• _The data_
Definition here {A} (d : A) (f : loaded -> A) (s : program) : A := match pages s !! current s with Some l => f l | None => d end.

Local Open Scope js_scope.

(** ** The crop *)

Record coords := Coords { c_x : double; c_y : double; c_w : double; c_h : double }.

(** [$('#cropbox').width()], null when there is none. *)
Definition box (p : page) : Z * Z := default (0, 0) (cropbox p).

Definition px (x : integral) : text := num_text x ++ txt "px".

(** The sizes and margins of the preview. *)
Definition preview_of (width height : Z) (c : coords) : list text :=
  let rx := div (of_Z 100) (c_w c) in
  let ry := div (of_Z 100) (c_h c) in
  [px (round (mul rx (of_Z width))); px (round (mul ry (of_Z height)));
   txt "-" ++ px (round (mul rx (c_x c))); txt "-" ++ px (round (mul ry (c_y c)))].

Definition fields_of (c : coords) : list text :=
  [num_text (floor (c_x c)); num_text (floor (c_y c)); num_text (floor (c_w c)); num_text (floor (c_h c))].

Definition update_crop (width height : Z) (c : coords) (l : loaded) : loaded :=
  let p := l_page l in
  let l := if preview p then set_preview (preview_of width height c) l else l in
  if broker_crop p then set_fields (Some (Broker, fields_of c)) l
  else if user_crop p then set_fields (Some (User, fields_of c)) l
  else l.

(** The selection at the start. *)
Definition setSelect (p : page) : list double :=
  let at_ z := add (div (of_Z z) (of_Z 2)) (of_Z 100) in
  [at_ (box p).1; at_ (box p).2; of_Z 100; of_Z 100].

(** ** The dialogs *)

(** [open] on the dialogs of a page: nothing when it has none. *)
Definition open_change (l : loaded) : loaded := if change_form (l_page l) then set_change true l else l.
Definition open_upload (l : loaded) : loaded := if upload_form (l_page l) then set_upload true l else l.

(** The callback of [$(function)], on the page that is ready. *)
Definition ready (p : page) : st_ex program unit :=
  let! n := sget current in
  let name := match picture_form p with Some (a, _) => dataAttr a | None => VUndefined end in
  let crop := match picture_form p with Some (_, a) => dataAttr a | None => VUndefined end in
  swhen (neq_null name)
    (on_page n (fun l => match cropbox p with Some _ => set_jcrop (Some (setSelect p)) l | None => l end)) ;!
  if defined name && negb (eq_true crop) then smodify (set_change_dialog (Some n))
  else if defined name && eq_true crop then
    smodify (set_change_dialog (Some n)) ;! on_page n open_change
  else smodify (set_upload_dialog (Some n)).
(** A request counted in [jQuery.active]. *)
Definition counted (P : list nat) (id : nat) (q : request) : nat :=
  if q_fire q && (bool_decide (q_state q <> Over) || bool_decide (id ∈ P)) then 1 else 0.

Record Inv (P : list nat) (F : nat -> kind -> Prop) (w : world) : Prop := {
  inv_requests : forall id q, requests w !! id = Some q -> request_ok P F (log w) id q;
  inv_bound : forall id, id ∈ P -> exists q, requests w !! id = Some q /\ q_state q = Over;
  inv_active : active w = Z.of_nat (total (counted P) (requests w));
  inv_gates : gates (log w) = Some (bool_decide (0 < active w)%Z);
  inv_new : forall id, requests w !! id = None -> about id (log w) = [];
  inv_firing : forall id k, F id k -> is_Some (requests w !! id)
}.

(** What a call leaves of the requests there are. *)
Record keeps_request (P : list nat) (g g' : list event) (id : nat) (q q' : request) : Prop := {
  kp_fire : q_fire q' = q_fire q;
  kp_set : q_set q' = q_set q;
  kp_state : q_state q' = q_state q \/ q_state q' = Over;
  kp_transport : q_state q' <> Over -> q_transport q' = q_transport q;
  kp_about : id ∈ P -> about id g' = about id g;
  kp_class : id ∈ P -> forall k, class_of (get_list k q') = class_of (get_list k q);
  kp_codes : id ∈ P -> q_codes q' = q_codes q
}.

Definition keeps (P : list nat) (w w' : world) : Prop :=
  forall id q, requests w !! id = Some q -> exists q', requests w' !! id = Some q' /\ keeps_request P (log w) (log w') id q q'.

Lemma keeps_refl P w : keeps P w w.
Proof. intros id q E. exists q. split; [done|]. split; auto. Qed.

Lemma keeps_after P w1 w2 w3 : keeps P w1 w2 -> keeps P w2 w3 -> keeps P w1 w3.
Proof.
  intros H1 H2 id q E. destruct (H1 id q E) as (q2 & E2 & [A1 A2 A3 A4 A5 A6 A7]). destruct (H2 id q2 E2) as (q3 & E3 & [B1 B2 B3 B4 B5 B6 B7]).
  exists q3. split; [done|]. split; [congruence..| | | | |].
  - destruct B3 as [B3|B3]; [rewrite B3; destruct A3; auto|auto].
  - intros H. rewrite B4 by done. apply A4. intros H2'. destruct B3 as [B3|B3]; congruence.
  - intros Hp. rewrite B5, A5; done.
  - intros Hp k. rewrite B6, A6; done.
  - intros Hp. rewrite B7, A7; done.
Qed.

Lemma keeps_fewer P P' w w' : (forall id, id ∈ P -> id ∈ P') -> keeps P' w w' -> keeps P w w'.
Proof.
  intros Hp H id q E. destruct (H id q E) as (q' & E' & []). exists q'. split; [done|]. split; auto.
Qed.

Lemma total_counted l : total (counted []) l = length (filter (fun q => q_fire q = true /\ q_state q <> Over) l).
Proof.
  unfold total. generalize 0. induction l as [|q l IH]; intros i; cbn -[filter]; [done|]. rewrite IH, filter_cons. unfold counted.
  rewrite (bool_decide_eq_false_2 (i ∈ [])), orb_false_r by (by intros ?%elem_of_nil).
  destruct (decide (_ /\ _)) as [[-> ?]|Hn]; [by rewrite bool_decide_eq_true_2|].
  destruct (q_fire q); [|done]. by rewrite bool_decide_eq_false_2 by tauto.
Qed.

(** *** Changes of the state *)

Lemma on_lookup id f w i : requests (on id f w) !! i = if decide (i = id) then f <$> requests w !! i else requests w !! i.
Proof.
  destruct w as [l a g]. cbn. case_decide as H; [subst; apply list_lookup_alter_eq|by rewrite list_lookup_alter_ne].
Qed.

Lemma on_log id f w : log (on id f w) = log w.
Proof. by destruct w. Qed.

Lemma inv_on P F F' w id q f :
  Inv P F w -> requests w !! id = Some q -> request_ok P F' (log w) id (f q) ->
  (forall i k, i <> id -> F' i k <-> F i k) -> counted P id (f q) = counted P id q -> (id ∈ P -> q_state (f q) = Over) ->
  Inv P F' (on id f w).
Proof.
  intros [H1 H2 H3 H4 H5 H6] E Hq HF Hc HP. split.
  - intros i q' Ei. rewrite on_lookup in Ei. rewrite on_log. destruct (decide (i = id)) as [Hi|Hi].
    + subst. rewrite E in Ei. by injection Ei as <-.
    + destruct (H1 i q' Ei). split; try done. intros k. by rewrite HF.
  - intros i Hi. rewrite on_lookup. destruct (H2 i Hi) as (q' & E' & S'). destruct (decide (i = id)) as [Hd|Hd]; [|by exists q'].
    subst. rewrite E. eexists. split; [done|]. by apply HP.
  - pose proof (total_alter (counted P) f id (requests w) q E) as Ht. rewrite Hc in Ht.
    destruct w as [l a g]. unfold on. cbn [requests active set_requests] in *. rewrite H3. f_equal. lia.
  - by destruct w.
  - intros i Hi. rewrite on_log. apply H5. rewrite on_lookup in Hi.
    destruct (decide (i = id)); [subst; by rewrite E in Hi|done].
  - intros i k Hf. rewrite on_lookup. destruct (decide (i = id)) as [->|Hi]; [rewrite E; by eexists|]. apply (H6 i k). by apply HF.
Qed.

Lemma keeps_on P w id q f : requests w !! id = Some q -> keeps_request P (log w) (log w) id q (f q) -> keeps P w (on id f w).
Proof.
  intros E Hq i q' Ei. rewrite on_lookup, on_log. destruct (decide (i = id)) as [Hi|Hi].
  - subst. rewrite E in Ei |- *. injection Ei as <-. by eexists.
  - exists q'. split; [done|]. split; auto.
Qed.

Lemma potential_on L w id q f : requests w !! id = Some q ->
  potential L (on id f w) + request_potential L id q = potential L w + request_potential L id (f q).
Proof. intros E. unfold potential. destruct w as [l a g]. apply (total_alter (request_potential L) f id l q E). Qed.

Lemma inv_F P F F' w : (forall i k, is_Some (requests w !! i) -> F' i k <-> F i k) -> (forall i k, F' i k -> F i k) ->
  Inv P F w -> Inv P F' w.
Proof.
  intros HF HF' [H1 H2 H3 H4 H5 H6]. split; try done; [|naive_solver]. intros i q E. destruct (H1 i q E) as [A1 A2 A3 A4]. split; try done.
  intros k. rewrite (A1 k). symmetry. apply HF. by exists q.
Qed.

(** Events that are of no request, and not a start or a stop. *)
Definition plain (e : event) : Prop := match e with LLog _ | LSend _ | LTransport _ | LAbort _ => True | _ => False end.

Lemma about_plain id g e : plain e -> about id (g ++ [e]) = about id g.
Proof. intros He. unfold about. rewrite filter_app, filter_cons_False by (destruct e; cbn in *; tauto). apply app_nil_r. Qed.

Lemma gates_app g e : gates (g ++ [e]) = gate (gates g) e.
Proof. unfold gates. by rewrite foldl_app. Qed.

Lemma gates_plain g e : plain e -> gates (g ++ [e]) = gates g.
Proof. intros He. rewrite gates_app. destruct (gates g) as [[]|]; by destruct e. Qed.

Lemma write_requests g w : requests (write g w) = requests w.
Proof. by destruct w. Qed.
Lemma write_log g w : log (write g w) = log w ++ g.
Proof. by destruct w. Qed.

Lemma inv_plain P F w e : plain e -> Inv P F w -> Inv P F (write [e] w).
Proof.
  intros He [H1 H2 H3 H4 H5 H6]. split; rewrite ?write_requests, ?write_log; try (by destruct w).
  - intros i q E. destruct (H1 i q E) as [A1 A2 A3 A4]. split; try done. by rewrite about_plain.
  - rewrite gates_plain by done. by destruct w.
  - intros i E. rewrite about_plain by done. by apply H5.
Qed.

• _Your goal_
Set down, unchanged, only those lines above that fall between the line with "let crop := match" and the line with "- destruct B3", the two end lines included.

• _Exercise solution_
  let crop := match picture_form p with Some (_, a) => dataAttr a | None => VUndefined end in
  swhen (neq_null name)
    (on_page n (fun l => match cropbox p with Some _ => set_jcrop (Some (setSelect p)) l | None => l end)) ;!
  if defined name && negb (eq_true crop) then smodify (set_change_dialog (Some n))
  else if defined name && eq_true crop then
    smodify (set_change_dialog (Some n)) ;! on_page n open_change
  else smodify (set_upload_dialog (Some n)).
(** A request counted in [jQuery.active]. *)
Definition counted (P : list nat) (id : nat) (q : request) : nat :=
  if q_fire q && (bool_decide (q_state q <> Over) || bool_decide (id ∈ P)) then 1 else 0.

Record Inv (P : list nat) (F : nat -> kind -> Prop) (w : world) : Prop := {
  inv_requests : forall id q, requests w !! id = Some q -> request_ok P F (log w) id q;
  inv_bound : forall id, id ∈ P -> exists q, requests w !! id = Some q /\ q_state q = Over;
  inv_active : active w = Z.of_nat (total (counted P) (requests w));
  inv_gates : gates (log w) = Some (bool_decide (0 < active w)%Z);
  inv_new : forall id, requests w !! id = None -> about id (log w) = [];
  inv_firing : forall id k, F id k -> is_Some (requests w !! id)
}.

(** What a call leaves of the requests there are. *)
Record keeps_request (P : list nat) (g g' : list event) (id : nat) (q q' : request) : Prop := {
  kp_fire : q_fire q' = q_fire q;
  kp_set : q_set q' = q_set q;
  kp_state : q_state q' = q_state q \/ q_state q' = Over;
  kp_transport : q_state q' <> Over -> q_transport q' = q_transport q;
  kp_about : id ∈ P -> about id g' = about id g;
  kp_class : id ∈ P -> forall k, class_of (get_list k q') = class_of (get_list k q);
  kp_codes : id ∈ P -> q_codes q' = q_codes q
}.

Definition keeps (P : list nat) (w w' : world) : Prop :=
  forall id q, requests w !! id = Some q -> exists q', requests w' !! id = Some q' /\ keeps_request P (log w) (log w') id q q'.

Lemma keeps_refl P w : keeps P w w.
Proof. intros id q E. exists q. split; [done|]. split; auto. Qed.

Lemma keeps_after P w1 w2 w3 : keeps P w1 w2 -> keeps P w2 w3 -> keeps P w1 w3.
Proof.
  intros H1 H2 id q E. destruct (H1 id q E) as (q2 & E2 & [A1 A2 A3 A4 A5 A6 A7]). destruct (H2 id q2 E2) as (q3 & E3 & [B1 B2 B3 B4 B5 B6 B7]).
  exists q3. split; [done|]. split; [congruence..| | | | |].
  - destruct B3 as [B3|B3]; [rewrite B3; destruct A3; auto|auto].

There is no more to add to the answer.